Binding affinities of .beta.-ionone and related flavor compounds to .beta.-lactoglobulin: effects of chemical modifications

Abstract

The effects of chemical modifications, esterification or reductive alkylation, on binding properties of several terpenes by beta-lactoglobulin were examined. As shown by fluorescence quenching, beta-lactoglobulin and its derivatives bind beta-ionone, but it does not bind alpha-ionone, neither geraniol nor R(+)- and S(-)-limonene. It is suggested that its binding site, presumably situated within the calyx-shaped protein fold (North, A. C. T. Int. J. Biol. Macromol. 1989, 11, 56-58), has a narrow specificity to the structure formed by the conjugated double bonds of the beta-ionone ring and isoprenoid chain, present in both terpenes--beta-ionone and retinol. The complexes of beta-ionone with the derivatives of beta-lactoglobulin (except N-ethyllysyl-BLG) exhibit lower Kd' values than that of the complex of beta-ionone with unmodified beta-lactoglobulin.

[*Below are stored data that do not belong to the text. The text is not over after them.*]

(** A Python file: [class A] on lines 1-10 with [def b] on lines 3-5, and
    a module-level statement on line 12. *)
Definition sample_src : string :=
  Py.join Py.nl
    [ "class A:";
      "    x = 1";
      "    def b(self):";
      "        y = 2";
      "        return y";
      "    z = 3";
      "    w = 4";
      "    v = 5";
      "    u = 6";
      "    t = 7";
      "";
      "q = 8" ].

(** The tree of [ast.parse(sample_src)]. *)
Definition leaf (l : Z) : node := Node OtherNode "" (Some l) (Some l) "" [].
(** [Assign(targets=[Name], value=Constant)] on line [l] *)
Definition assign (l : Z) : node :=
  Node OtherNode "" (Some l) (Some l) "" [leaf l; leaf l].

Definition sample_def_b : node :=
  Node FunctionDef "b" (Some 3) (Some 5) ""
    [ Node OtherNode "" None None "" [leaf 3];          (* arguments, arg self *)
      assign 4;
      Node OtherNode "" (Some 5) (Some 5) "" [leaf 5] ]. (* Return(Name y) *)

Definition sample_class_A : node :=
  Node ClassDef "A" (Some 1) (Some 10) ""
    [ assign 2; sample_def_b; assign 6; assign 7; assign 8; assign 9;
      assign 10 ].

Definition sample_tree : node :=
  Node OtherNode "" None None "" [sample_class_A; assign 12].

(** A parser that knows [sample_src]. *)
Definition sample_parse (source_text : string) : option node :=
  if String.eqb source_text sample_src then Some sample_tree else None.

(** [class A: def f] and [class B: def f], two lines each. *)
Definition method_f : node :=
  Node FunctionDef "f" (Some 2) (Some 2) ""
    [ Node OtherNode "" None None "" [leaf 2];
      Node OtherNode "" (Some 2) (Some 2) "" [] ].
Definition class_with_f (name : string) : node :=
  Node OtherNode "" None None ""
    [ Node ClassDef name (Some 1) (Some 2) "" [method_f] ].

(** A function of two lines. *)
Definition small_src : string := Py.join Py.nl ["def f():"; "    pass"].

(** A comment, three other lines, then a function. *)
Definition gap_src : string :=
  Py.join Py.nl
    ["/** Helper notes */"; ""; "x = 1;"; ""; "function f(x) {"; "}"].

(** A checkout with three Python files: one that can be read, one of two
    million bytes, one whose text cannot be read. *)
Definition sample_fs : Langraph.file_system :=
  let known p := existsb (String.eqb p)
                   ["repo/app.py"; "repo/big.py"; "repo/locked.py"] in
  Langraph.FileSystem known known
    (fun p => if String.eqb p "repo/app.py" then Some 123
              else if String.eqb p "repo/big.py" then Some 2000000
              else if String.eqb p "repo/locked.py" then Some 10
              else None)
    (fun p => if String.eqb p "repo/app.py" then Some sample_src
              else if String.eqb p "repo/big.py" then Some "x = 1"
              else None).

N-Methyllysyl-BLG and EtBLG are binding beta-ionone stronger than the other even more extensively modified derivatives as, for example, N-ethyllysyl-BLG and MetBLG. The partial loss of BLG beta-barrel structure achieved during extensive esterification producing MetBLG, deduced from the analysis of circular dichroism spectra, could explain its less effective binding to beta-ionone.